Whether a player has spent the summer bulking up or vegging out, it will show in the early going. After the incredibly disappointing start that the 2024-25 season got off to, the Vancouver Canucks had to be hoping for more positive signs as 2025-26 got going.
And positive signs there have been. Several Canucks look noticeably better already than they did at any point last season, with the chief among them being the senior Elias Pettersson. But if we were to isolate the individual in the organization who would seem to have undergone the most personal growth this past offseason, so far it seems to be the 21-year-old Jonathan Lekkerimäki.
Lekkerimäki came into the 2025-26 season with a curious set of expectations. Most pundits have him ranked anywhere between the best and third-best prospect in the Vancouver system. He played 24 NHL games last year – just narrowly retaining his rookie eligibility – and tore apart the AHL with 19 goals in 36 games. And yet, most believed he would be on the outside of the Canucks’ lineup looking in, at least to start.
There were a few reasons for this. Despite playing so many games as a 20-year-old, Lekkerimäki almost always looked like a player who still had plenty to learn. Due to injury, he was not a full participant in the Abbotsford Canucks’ run to the Calder Cup, and was thus seen as someone who could still use some further development at that level. On top of all that, Lekkerimäki retains his waiver exemption, which makes him easier to send down than some of the older prospects he’s competing with for a spot.
Yet Lekkerimäki has put himself in a position to earn an opening night spot despite all those factors. A spot not just in the lineup, but perhaps in the Canucks’ top-six.

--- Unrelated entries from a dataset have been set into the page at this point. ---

(** * atamne: the battle engine, embedded and verified

  A shallow embedding of the battle core of the game: the configuration
  tables ([config.js]), the [GameCharacter] class, the [BattleSystem]
  class ([battlesystem.js]) and the [BattleAI] class ([battleai.js]).

  Conventions of the embedding.
  - A JavaScript number is a rational [Q].  Every number the combat code
    computes (stats of the table, the five multipliers, the splash factor
    0.5, action bars) is a dyadic rational of small magnitude, which an
    IEEE double holds exactly, so sums and products agree with [Q].  The
    AI heuristic multiplies by 0.3, 0.2 and 0.8, which a double rounds;
    there the embedding takes the exact product.  [===] on numbers is
    [Qeq_bool].
  - A value that may be [undefined] is an [option]; an action bar entry may
    moreover be [NaN] (type [jsnum]).
  - Objects live in a store [heap : ref -> GameCharacter]; arrays of
    characters are lists of references, so that a character reached
    through a team list, through the turn list or as a target is the same
    mutable object.
  - [Math.random] is an explicit source [rand : nat -> Q], the n-th call
    of an operation reading [rand n].
  - The [while] loop of [calculateUpcomingTurns] runs on fuel; the result
    [OutOfFuel] means that the loop did not finish within the fuel. Every
    operation runs that loop at most once.
  - A call that throws (a property read on [undefined] or [null]) ends in
    [TypeError], with the state it had reached. *)

From Stdlib Require Import QArith Qminmax Qround Lqa ZArith Lia Ascii String Sorted.
From stdpp Require Import gmap strings list fin_maps functions.

Local Open Scope string_scope.
Local Open Scope list_scope.
(** * torch.xpu: lazy initialisation, device and stream guards

    A shallow embedding of [torch/xpu/__init__.py].  The Python module keeps
    one global flag and one memoised value, and otherwise sequences calls into
    the native extension [torch._C].  The module state and the state of the
    native runtime are threaded explicitly through a state-and-exception
    monad; every call into [torch._C] is recorded in a log so that statements
    such as "the native initialisation runs at most once" can be expressed. *)

From Stdlib Require Import ZArith List String Ascii Bool Lia.
Import ListNotations.
Local Open Scope Z_scope.

(** ** Data model *)

(** The exceptions the module raises (or lets through). *)
Inductive Exception : Type :=
| RuntimeError (msg : string)
| AssertionError (msg : string)
| NotImplementedError (msg : string)
| ValueError (msg : string)
| AttributeError (msg : string)
| TypeError (msg : string).

Inductive Outcome (A : Type) : Type :=
| Ok (a : A)
| Raise (e : Exception).
Arguments Ok {A} a.
Arguments Raise {A} e.

Inductive DeviceType : Type := CPU | CUDA | XPU.

Definition DeviceType_eqb (x y : DeviceType) : bool :=
  match x, y with
  | CPU, CPU | CUDA, CUDA | XPU, XPU => true
  | _, _ => false
  end.

(** [torch.device]: a device type and an optional index. *)
Record TorchDevice : Type := mkTorchDevice {
  dev_type : DeviceType;
  dev_index : option Z
}.

Definition option_Z_eqb (x y : option Z) : bool :=
  match x, y with
  | Some a, Some c => a =? c
  | None, None => true
  | _, _ => false
  end.

Definition TorchDevice_eqb (x y : TorchDevice) : bool :=
  DeviceType_eqb (dev_type x) (dev_type y)
  && option_Z_eqb (dev_index x) (dev_index y).

(** [_device_t = Union[_device, str, int, None]]. *)
Inductive DeviceRef : Type :=
| Absent
| Index (i : Z)
| Named (s : string)
| Handle (d : TorchDevice).

(** A stream is referenced by (stream id, device index, device type). *)
Record Stream : Type := mkStream {
  stream_id : Z;
  device_index : Z;
  device_type : DeviceType
}.

(** The [Stream.device] property. *)
Definition stream_device (s : Stream) : TorchDevice :=
  mkTorchDevice (device_type s) (Some (device_index s)).

(** The fields of [_XpuDeviceProperties] that the module reads. *)
Record XpuDeviceProperties : Type := mkProps {
  name : string;
  max_work_group_size : Z;
  max_num_sub_groups : Z;
  sub_group_sizes : list Z
}.

(** Values stored in the capability dictionary. *)
Inductive CapValue : Type :=
| CapInt (n : Z)
| CapList (l : list Z).

(** Calls into [torch._C], in the order they are made. *)
Inductive NativeCall : Type :=
| C_getDeviceCount
| C_init
| C_setDevice (d : Z)
| C_getDevice
| C_exchangeDevice (d : Z)
| C_maybeExchangeDevice (d : Z)
| C_setStream (id : Z) (d : Z) (ty : DeviceType)
| C_getCurrentStream (d : Z)
| C_synchronize (d : Z)
| C_getDeviceProperties (d : Z).

Definition is_C_init (c : NativeCall) : bool :=
  match c with C_init => true | _ => false end.

(** What is fixed for the lifetime of a process: how the extension was built
    and what the machine holds. *)
Record Backend : Type := mkBackend {
  (** [torch._C._has_xpu] *)
  has_xpu : bool;
  (** the number of devices the runtime enumerates *)
  xpu_device_count : Z;
  (** the properties of each device *)
  xpu_properties : Z -> XpuDeviceProperties;
  (** whether selecting a stream also makes its device the active one *)
  set_stream_selects_device : bool;
  (** [torch.device(str)], which is not part of the sources: the device a
      string names, nothing where the constructor raises *)
  device_of_string : string -> option TorchDevice
}.
(* ===== verification/_CoqProject ===== *)
-Q . S2P
Prelude.v
GoLib.v
Calendar.v
Errors.v
Postgres.v
Sql.v
Jobs.v
JobsFacts.v
Retries.v
Placement.v
PlacementFacts.v
SchedEngine.v
Scheduler.v
ProxyStore.v
RouteEngine.v
RouteFacts.v
Proxy.v
PreviewManager.v
Rbac.v
Process.v
DeployModel.v
Rows.v
Repository.v
RepositoryFacts.v
DeploymentRepo.v
DeploymentFacts.v
DeployStore.v
Outside.v
ControlPlane.v
DeployService.v
DeployRequests.v
Health.v
Pipeline.v
PipelineTrace.v
Deploy.v
OpsModel.v
OpsStore.v
Billing.v
Notify.v
Backups.v
MeteringFacts.v
RedisLock.v
Cron.v
Housekeeping.v
OpsJobs.v
Password.v
BuildModel.v
Detect.v
BuildStore.v
BuildTools.v
BuildPipeline.v
BuildFacts.v
BuildRun.v
BuildSim.v
IdentityModel.v
Slug.v
IdentityStore.v
IdentityService.v
Access.v
IdentityFacts.v
IdentityInvariants.v
AuthFacts.v
IdentitySim.v
CpStore.v
CpService.v
Webhook.v
CpAccess.v
CpFacts.v
CpHistory.v
CpTenants.v
CpSim.v
AgentModel.v
Agent.v
Internal.v
AgentDriver.v
AgentFacts.v
AgentSim.v
EdgeNet.v
Edge.v
EdgeFacts.v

Now, Nils Höglander’s injury – said to keep him out of the lineup for the first eight weeks or so of the regular season – is what has truly opened the door for Lekkerimäki. But that’s an opportunity that could have been grabbed by any number of players. Lekkerimäki is the one grabbing because, as we mentioned at the outset, he had one hell of an offseason.

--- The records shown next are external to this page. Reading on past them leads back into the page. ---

(* ===== verification/Calendar.v ===== *)
(** * Dates of Go's time package

    The proleptic Gregorian calendar on [Time] (nanoseconds since January 1 of
    year 1, UTC): [time.Date] with its normalisation of months and days,
    [AddDate], [Truncate], and the layouts the program prints.  Days are
    computed by the rule of leap years; the two directions are inverse
    ([date_of_day_spec], [date_of_day_number]). *)

From stdpp Require Import pretty.
From S2P Require Import Prelude.

Definition Day : Duration := 24 * Hour.

(** ** Days *)

Definition leap (y : Z) : bool :=
  (y mod 4 =? 0) && (negb (y mod 100 =? 0) || (y mod 400 =? 0)).

Definition days_in_month (y m : Z) : Z :=
  if m =? 2 then if leap y then 29 else 28
  else if (m =? 4) || (m =? 6) || (m =? 9) || (m =? 11) then 30 else 31.

(** Days from January 1 of year 1 to January 1 of year [y]. *)
Definition days_before_year (y : Z) : Z :=
  let p := y - 1 in 365 * p + p / 4 - p / 100 + p / 400.

(** Days of year [y] before its month [m]. *)
Definition days_before_month (y m : Z) : Z :=
  nth (Z.to_nat (m - 1)) [0; 31; 59; 90; 120; 151; 181; 212; 243; 273; 304; 334] 0
  + (if leap y && (2 <? m) then 1 else 0).

Definition civil : Type := Z * Z * Z.

Definition valid_date (d : civil) : bool :=
  let '(y, m, d) := d in (1 <=? m) && (m <=? 12) && (1 <=? d) && (d <=? days_in_month y m).

(** The day number of a date; [time.Date] accepts any month and day and carries
    the excess over. *)
Definition day_number (y m d : Z) : Z :=
  let y' := y + (m - 1) / 12 in
  let m' := (m - 1) mod 12 + 1 in
  days_before_year y' + days_before_month y' m' + (d - 1).

(** The month of the [n]-th day of a year, and the day in it. *)
Fixpoint month_of (fuel : nat) (y m n : Z) : Z * Z :=
  match fuel with
  | O => (m, n + 1)
  | S fuel => if n <? days_in_month y m then (m, n + 1) else month_of fuel y (m + 1) (n - days_in_month y m)
  end.

Definition days_per_400 : Z := 146097.
Definition days_per_100 : Z := 36524.
Definition days_per_4 : Z := 1461.

(** [Time.Date]: cycles of 400, 100, 4 and 1 years are cut off in turn. *)
Definition date_of_day (n : Z) : civil :=
  let n400 := n / days_per_400 in
  let n := n mod days_per_400 in
  let n100 := Z.min 3 (n / days_per_100) in
  let n := n - n100 * days_per_100 in
  let n4 := n / days_per_4 in
  let n := n - n4 * days_per_4 in
  let n1 := Z.min 3 (n / 365) in
  let n := n - n1 * 365 in
  let y := 400 * n400 + 100 * n100 + 4 * n4 + n1 + 1 in
  let '(m, d) := month_of 12 y 1 n in (y, m, d).

(** ** Times *)

Definition date_of (t : Time) : civil := date_of_day (t / Day).
Definition clock_of (t : Time) : Duration := t mod Day.

(** [time.Date(y, m, d, 0, 0, 0, clock, time.UTC)] *)
Definition Date (y m d : Z) (clock : Duration) : Time := day_number y m d * Day + clock.

Definition AddDate (t : Time) (years months days : Z) : Time :=
  let '(y, m, d) := date_of t in Date (y + years) (m + months) (d + days) (clock_of t).

(** [Truncate]: to a multiple of [d] since the zero time; [d <= 0] changes nothing. *)
Definition Truncate (t : Time) (d : Duration) : Time := if d <=? 0 then t else t - t mod d.

(** ** Layouts *)

Definition pad (width : nat) (z : Z) : string :=
  let s := pretty z in String.append (String.concat "" (replicate (width - String.length s) "0")) s.

(** ["2006-01-02"] *)
Definition format_date (t : Time) : string :=
  let '(y, m, d) := date_of t in pad 4 y +:+ "-" +:+ pad 2 m +:+ "-" +:+ pad 2 d.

Lekkerimäki’s gifts have always been apparent. He was named one of the best shots in his draft class, and that has certainly proven the case. He’s a genuine sniper with a preternatural ability for finding the back of the net. That much was evident last year in Abbotsford, with Lekkerimäki’s goal-per-game rate being the eighth highest in the AHL and the highest of anyone under the age of 23. There were also glimpses of it at the NHL level, whenever Lekkerimäki got the time and space to put his shooting skills on display.

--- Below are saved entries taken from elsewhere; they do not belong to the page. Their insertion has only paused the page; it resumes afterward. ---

(* ===== verification/Errors.v ===== *)
(** * The error framework (packages/platform/errors)

    [error] is the Go interface value (nil is the [None] of an [option]);
    [Error] is the platform's own struct.  Errors of other packages that the
    code compares by identity are [Sentinel]s, the driver's [*pgconn.PgError]
    carries its SQLSTATE, and [Wrapped] / [Joined] are the two ways of the
    standard library to wrap. *)

From S2P Require Import Prelude.

#[local] Set Warnings "-register-all".

(** Values attached to an error for logging ([map[string]any]). *)
Inductive value := VString (s : string) | VInt (z : Z) | VBool (b : bool) | VRaw (json : string).

Abbreviation Code := string.

Definition CodeInternal : Code := "internal".
Definition CodeUnknown : Code := "unknown".
Definition CodeInvalidArgument : Code := "invalid_argument".
Definition CodeValidation : Code := "validation".
Definition CodeNotFound : Code := "not_found".
Definition CodeAlreadyExists : Code := "already_exists".
Definition CodeConflict : Code := "conflict".
Definition CodeUnauthenticated : Code := "unauthenticated".
Definition CodePermission : Code := "permission_denied".
Definition CodeRateLimited : Code := "rate_limited".
Definition CodeTimeout : Code := "timeout".
Definition CodeUnavailable : Code := "unavailable".
Definition CodeCanceled : Code := "canceled".
Definition CodeNotImplemented : Code := "not_implemented".
Definition CodeFailedPrecond : Code := "failed_precondition".
Definition CodeExhausted : Code := "resource_exhausted".

Definition AllCodes : list Code :=
  [CodeInternal; CodeUnknown; CodeInvalidArgument; CodeValidation; CodeNotFound;
   CodeAlreadyExists; CodeConflict; CodeUnauthenticated; CodePermission;
   CodeRateLimited; CodeTimeout; CodeUnavailable; CodeCanceled;
   CodeNotImplemented; CodeFailedPrecond; CodeExhausted].

Record meta := { status : Z; meta_retryable : bool }.

(** [codeMeta]: code to HTTP status and default retryability. *)
Definition codeMeta : gmap Code meta := list_to_map
  [(CodeInternal, {| status := 500; meta_retryable := false |});
   (CodeUnknown, {| status := 500; meta_retryable := false |});
   (CodeInvalidArgument, {| status := 400; meta_retryable := false |});
   (CodeValidation, {| status := 422; meta_retryable := false |});
   (CodeNotFound, {| status := 404; meta_retryable := false |});
   (CodeAlreadyExists, {| status := 409; meta_retryable := false |});
   (CodeConflict, {| status := 409; meta_retryable := false |});
   (CodeUnauthenticated, {| status := 401; meta_retryable := false |});
   (CodePermission, {| status := 403; meta_retryable := false |});
   (CodeRateLimited, {| status := 429; meta_retryable := true |});
   (CodeTimeout, {| status := 504; meta_retryable := true |});
   (CodeUnavailable, {| status := 503; meta_retryable := true |});
   (CodeCanceled, {| status := 499; meta_retryable := false |});
   (CodeNotImplemented, {| status := 501; meta_retryable := false |});
   (CodeFailedPrecond, {| status := 412; meta_retryable := false |});
   (CodeExhausted, {| status := 429; meta_retryable := true |})].

(** The struct, over the type of the wrapped cause. *)
Record ErrorOf (E : Type) := mkError {
  code : Code;
  message : string;
  cause : option E;
  fields : option (gmap string value);
  op : string;
  retryableSet : bool;
  retryable : bool;
  fatal : bool;
}.
Arguments mkError {E}.
Arguments code {E}. Arguments message {E}. Arguments cause {E}.
Arguments fields {E}. Arguments op {E}. Arguments retryableSet {E}.
Arguments retryable {E}. Arguments fatal {E}.

Inductive error : Type :=
| Platform (e : ErrorOf error)
| Sentinel (name : string)
| PgError (sqlstate msg : string)
| Plain (msg : string)
| Wrapped (msg : string) (inner : error)
| Joined (errs : list error).

Abbreviation Error := (ErrorOf error).

(** Sentinels of the standard library and of the driver that the code names. *)
Definition Canceled : error := Sentinel "context canceled".
Definition DeadlineExceeded : error := Sentinel "context deadline exceeded".
Definition ErrNoRows : error := Sentinel "no rows in result set".

(** ** [stderrors.As], [stderrors.Is] *)

(** The first [*Error] of the chain. *)
Fixpoint As (err : error) : option Error :=
  match err with
  | Platform e => Some e
  | Wrapped _ inner => As inner
  | Joined errs =>
      (fix first (l : list error) : option Error :=
         match l with
         | [] => None
         | x :: l' => match As x with Some e => Some e | None => first l' end
         end) errs
  | Sentinel _ | PgError _ _ | Plain _ => None
  end.

(** The first [*pgconn.PgError] of the chain. *)
Fixpoint AsPg (err : error) : option string :=
  match err with
  | PgError s _ => Some s
  | Platform e => match cause e with Some c => AsPg c | None => None end
  | Wrapped _ inner => AsPg inner
  | Joined errs =>
      (fix first (l : list error) : option string :=
         match l with
         | [] => None
         | x :: l' => match AsPg x with Some s => Some s | None => first l' end
         end) errs
  | Sentinel _ | Plain _ => None
  end.

(** Method [Is] of the struct: equal codes. *)
Definition Error_Is (e : Error) (target : error) : bool :=
  match As target with Some t => code e =s? code t | None => false end.

(** [stderrors.Is]: identity of sentinels, or the [Is] method, along the chain. *)
Fixpoint Is (err target : error) : bool :=
  match err with
  | Platform e =>
      Error_Is e target || match cause e with Some c => Is c target | None => false end
  | Sentinel n => match target with Sentinel m => n =s? m | _ => false end
  | Wrapped _ inner => Is inner target
  | Joined errs =>
      (fix any (l : list error) : bool :=
         match l with [] => false | x :: l' => Is x target || any l' end) errs
  | PgError _ _ | Plain _ => false
  end.

(** ** Methods of [*Error] *)

Fixpoint ErrorString (err : error) : string :=
  match err with
  | Platform e =>
      (if op e =s? "" then "" else op e +:+ ": ") +:+ code e
      +:+ (if message e =s? "" then "" else ": " +:+ message e)
      +:+ match cause e with Some c => ": " +:+ ErrorString c | None => "" end
  | Sentinel n => n
  | PgError _ m => m
  | Plain m => m
  | Wrapped m inner => m +:+ ": " +:+ ErrorString inner
  | Joined errs =>
      (fix lines (l : list error) : string :=
         match l with
         | [] => ""
         | [x] => ErrorString x
         | x :: l' => ErrorString x +:+ String (Ascii.ascii_of_nat 10) "" +:+ lines l'
         end) errs
  end.

Definition Unwrap (e : Error) : option error := cause e.

Definition HTTPStatus (e : Error) : Z :=
  match codeMeta !! code e with Some m => status m | None => 500 end.

Definition Retryable (e : Error) : bool :=
  if retryableSet e then retryable e
  else match codeMeta !! code e with Some m => meta_retryable m | None => false end.

Definition Fields (e : Error) : gmap string value :=
  let out := default ∅ (fields e) in
  let out := <["error_code" := VString (code e)]> out in
  if op e =s? "" then out else <["op" := VString (op e)]> out.

(** The builders work on a copy ([clone]), which is the value itself here. *)
Definition WithField (e : Error) (key : string) (v : value) : Error :=
  mkError (code e) (message e) (cause e) (Some (<[key := v]> (default ∅ (fields e))))
    (op e) (retryableSet e) (retryable e) (fatal e).

Definition WithFields (e : Error) (fs : gmap string value) : Error :=
  mkError (code e) (message e) (cause e) (Some (fs ∪ default ∅ (fields e)))
    (op e) (retryableSet e) (retryable e) (fatal e).

Definition WithOp (e : Error) (o : string) : Error :=
  mkError (code e) (message e) (cause e) (fields e) o
    (retryableSet e) (retryable e) (fatal e).

Definition WithRetryable (e : Error) (b : bool) : Error :=
  mkError (code e) (message e) (cause e) (fields e) (op e) true b (fatal e).

Definition AsFatal (e : Error) : Error :=
  mkError (code e) (message e) (cause e) (fields e) (op e)
    (retryableSet e) (retryable e) true.

(** ** Constructors *)

Definition New (c : Code) (m : string) : Error :=
  mkError c m None None "" false false false.

Definition Wrap (cause : option error) (c : Code) (m : string) : option Error :=
  match cause with
  | None => None
  | Some e => Some (mkError c m (Some e) None "" false false false)
  end.

Definition From (err : option error) : option Error :=
  match err with
  | None => None
  | Some err =>
      match As err with
      | Some e => Some e
      | None => Some (mkError CodeInternal "internal error" (Some err) None "" false false false)
      end
  end.

Definition Internal (m : string) : Error := New CodeInternal m.
Definition InvalidArgument (m : string) : Error := New CodeInvalidArgument m.
Definition Validation (m : string) : Error := New CodeValidation m.
Definition NotFound (m : string) : Error := New CodeNotFound m.
Definition AlreadyExists (m : string) : Error := New CodeAlreadyExists m.
Definition Conflict (m : string) : Error := New CodeConflict m.
Definition Unauthenticated (m : string) : Error := New CodeUnauthenticated m.
Definition PermissionDenied (m : string) : Error := New CodePermission m.
Definition RateLimited (m : string) : Error := New CodeRateLimited m.
Definition TimeoutError (m : string) : Error := New CodeTimeout m.
Definition Unavailable (m : string) : Error := New CodeUnavailable m.
Definition NotImplemented (m : string) : Error := New CodeNotImplemented m.
Definition FailedPrecondition (m : string) : Error := New CodeFailedPrecond m.

(** ** Helpers over any error *)

Definition CodeOf (err : option error) : Code :=
  match err with
  | None => ""
  | Some err => match As err with Some e => code e | None => CodeInternal end
  end.

(** [None]: the call dereferences a nil pointer and panics. *)
Definition HTTPStatusOf (err : option error) : option Z :=
  HTTPStatus <$> From err.

Definition IsCode (err : option error) (c : Code) : bool :=
  match err ≫= As with Some e => code e =s? c | None => false end.

Definition IsRetryable (err : option error) : bool :=
  match err ≫= As with Some e => Retryable e | None => false end.

Definition IsFatal (err : option error) : bool :=
  match err ≫= As with Some e => fatal e | None => false end.

(** The severity [Log] writes an error at. *)
Inductive severity := LogError | LogWarn | LogInfo.

Definition LogLevel (err : option error) : option severity :=
  match From err with
  | None => None
  | Some e =>
      Some (if fatal e || (500 <=? HTTPStatus e) then LogError
            else if Retryable e then LogWarn else LogInfo)
  end.

(** ** Induction over the chains *)

Section error_ind.
Context (P : error → Prop).
Context (HP : ∀ e, (∀ c, cause e = Some c → P c) → P (Platform e)).
Context (HS : ∀ n, P (Sentinel n)) (HG : ∀ s m, P (PgError s m)) (HT : ∀ m, P (Plain m)).
Context (HW : ∀ m x, P x → P (Wrapped m x)) (HJ : ∀ l, Forall P l → P (Joined l)).

Fixpoint error_ind' (err : error) : P err :=
  match err with
  | Platform e =>
      HP e (match cause e as o return (∀ c, o = Some c → P c) with
            | Some c => λ c' H, eq_ind c P (error_ind' c) c' (f_equal (default c) H)
            | None => λ c' H, False_ind _ (eq_ind None (λ o, match o with None => True | _ => False end) I _ H)
            end)
  | Sentinel n => HS n
  | PgError s m => HG s m
  | Plain m => HT m
  | Wrapped m x => HW m x (error_ind' x)
  | Joined l =>
      HJ l ((fix go (l : list error) : Forall P l :=
               match l with
               | [] => Forall_nil_2 P
               | x :: l' => Forall_cons_2 P x l' (error_ind' x) (go l')
               end) l)
  end.
End error_ind.

(** The platform errors of a chain, outermost first. *)
Fixpoint chain (err : error) : list Error :=
  match err with
  | Platform e => e :: match cause e with Some c => chain c | None => [] end
  | Wrapped _ inner => chain inner
  | Joined errs =>
      (fix go (l : list error) : list Error :=
         match l with [] => [] | x :: l' => chain x ++ go l' end) errs
  | Sentinel _ | PgError _ _ | Plain _ => []
  end.

(** [As] finds the outermost platform error. *)
Lemma As_chain err : As err = head (chain err).
Proof.
  induction err as [e IH|n|s m|m|m x IH|l IH] using error_ind'; simpl; try done.
  induction IH as [|x l Hx IH' IH]; simpl; [done|].
  rewrite Hx. destruct (chain x); simpl; [apply IH|done].
Qed.

(** A platform target is matched through codes alone. *)
Lemma Is_platform err (t : Error) :
  Is err (Platform t) = existsb (λ e, code e =s? code t) (chain err).
Proof.
  induction err as [e IH|n|s m|m|m x IH|l IH] using error_ind'; simpl; try done.
  - unfold Error_Is; simpl. f_equal.
    destruct (cause e) as [c|]; [by apply IH|done].
  - induction IH as [|x l Hx IH' IH]; simpl; [done|].
    by rewrite Hx, IH, existsb_app.
Qed.

Lemma codeMeta_bounds c m : codeMeta !! c = Some m → 400 ≤ status m < 600.
Proof.
  intros H. assert (map_Forall (λ _ m, 400 ≤ status m < 600) codeMeta) as Hall.
  { unfold codeMeta. apply map_Forall_lookup. intros k v Hk. apply elem_of_list_to_map_2 in Hk.
    repeat (apply elem_of_cons in Hk as [Hk|Hk]; [inversion Hk; simpl; lia|]).
    by apply elem_of_nil in Hk. }
  by apply (map_Forall_lookup_1 _ _ _ _ Hall H).
Qed.

Lemma HTTPStatus_bounds e : 400 ≤ HTTPStatus e < 600.
Proof.
  unfold HTTPStatus. destruct (codeMeta !! code e) eqn:E; [|lia].
  by eapply codeMeta_bounds.
Qed.

(** ** Properties *)

(** [errors.Is] against a platform error succeeds exactly when some
    platform error anywhere in the wrapping chain (wrapped causes, [%w] and
    [Join] included) carries the target's code. *)
Theorem Is_matches_chain (err : error) (t : Error) :
  Is err (Platform t) = true ↔ ∃ e, e ∈ chain err ∧ code e = code t.
Proof.
  rewrite Is_platform, existsb_exists. split.
  - intros (e & He & Hc). bool_to_prop. exists e. by rewrite list_elem_of_In.
  - intros (e & He & Hc). exists e. rewrite <- list_elem_of_In. split; [done|].
    by apply String.eqb_eq.
Qed.

(** Every error has one canonical platform form: [From] succeeds on it, is
    idempotent, and the helpers [CodeOf], [HTTPStatusOf], [IsRetryable] and
    [IsFatal] read their answers off that form; the HTTP status is always a
    4xx or 5xx. *)
Theorem From_canonical (err : error) :
  ∃ e, From (Some err) = Some e ∧ From (Some (Platform e)) = Some e
     ∧ CodeOf (Some err) = code e ∧ HTTPStatusOf (Some err) = Some (HTTPStatus e)
     ∧ IsRetryable (Some err) = Retryable e ∧ IsFatal (Some err) = fatal e
     ∧ 400 ≤ HTTPStatus e < 600.
Proof.
  unfold HTTPStatusOf, CodeOf, IsRetryable, IsFatal, From; simpl.
  destruct (As err) as [e|] eqn:E; simpl; eexists; repeat split; try done;
    apply HTTPStatus_bounds.
Qed.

But getting that time and space was the issue. Lekkerimäki was left with a laundry list of things to improve on over the offseason. That included adding some footspeed to gain distance out on the ice, increasing his ability to win puck battles, and finding ways to use his growing frame to protect the puck once he had it.
Check, check, check-erimäki.
When we say that Lekkerimäki turned heads at Training Camp and then again during the preseason, we don’t mean for the usual reasons. Well, we do. That elite shot is still very much present and readily apparent:
But what has really been drawing notice is how many other facets of Lekkerimäki’s game seem to be catching up to the shot. Lekkerimäki is visibly more engaged out there, and has been winning that necessary time and space for himself. He’s all of a sudden a lot quicker to loose pucks, a lot harder to knock off them, and doing a lot more to create room for himself and his linemates.
In other words, Lekkerimäki seems to have spent the offseason addressing the shortcomings in his game, and it shows. And he hasn’t done so in a way that gets him away from what has made him successful so far. He’s adding facets to his game that emphasize his top skills. He’s becoming a more complete player.
When a player has an offseason like this, and shows up to camp having worked on everything an organization asked them to, you really want to see them rewarded with a spot. And now that a spot has opened wide open in the wake of Höglander’s injury, there’s little reason for that spot not to go to Lekkerimäki.
Besides being the right reward for the player himself, it’s also probably the best move for the team. That’s especially true if another impressive youngster, Braeden Cootes, makes the final cut.
Centre ice was always going to be a position of weakness for the 2025-26 Canucks, and a position in need of some insulation. Cootes being an unexpected success right off the bat certainly helps with the strength of the centres, but not with that need for insulation – he is, after all, 18 years old.
The best way to insulate centres is with strong wingers. And the Canucks have a fine enough collection, with their top four wingers probably being Brock Boeser, Jake DeBrusk, Evander Kane, and Conor Garland.
Boeser and DeBrusk seem likely to line up with Pettersson on the top line. If we’re just going by the next-most-qualified, then that would leave Kane and Garland to line up with Filip Chytil. But that doesn’t leave the most support for Cootes as the ostensible 3C.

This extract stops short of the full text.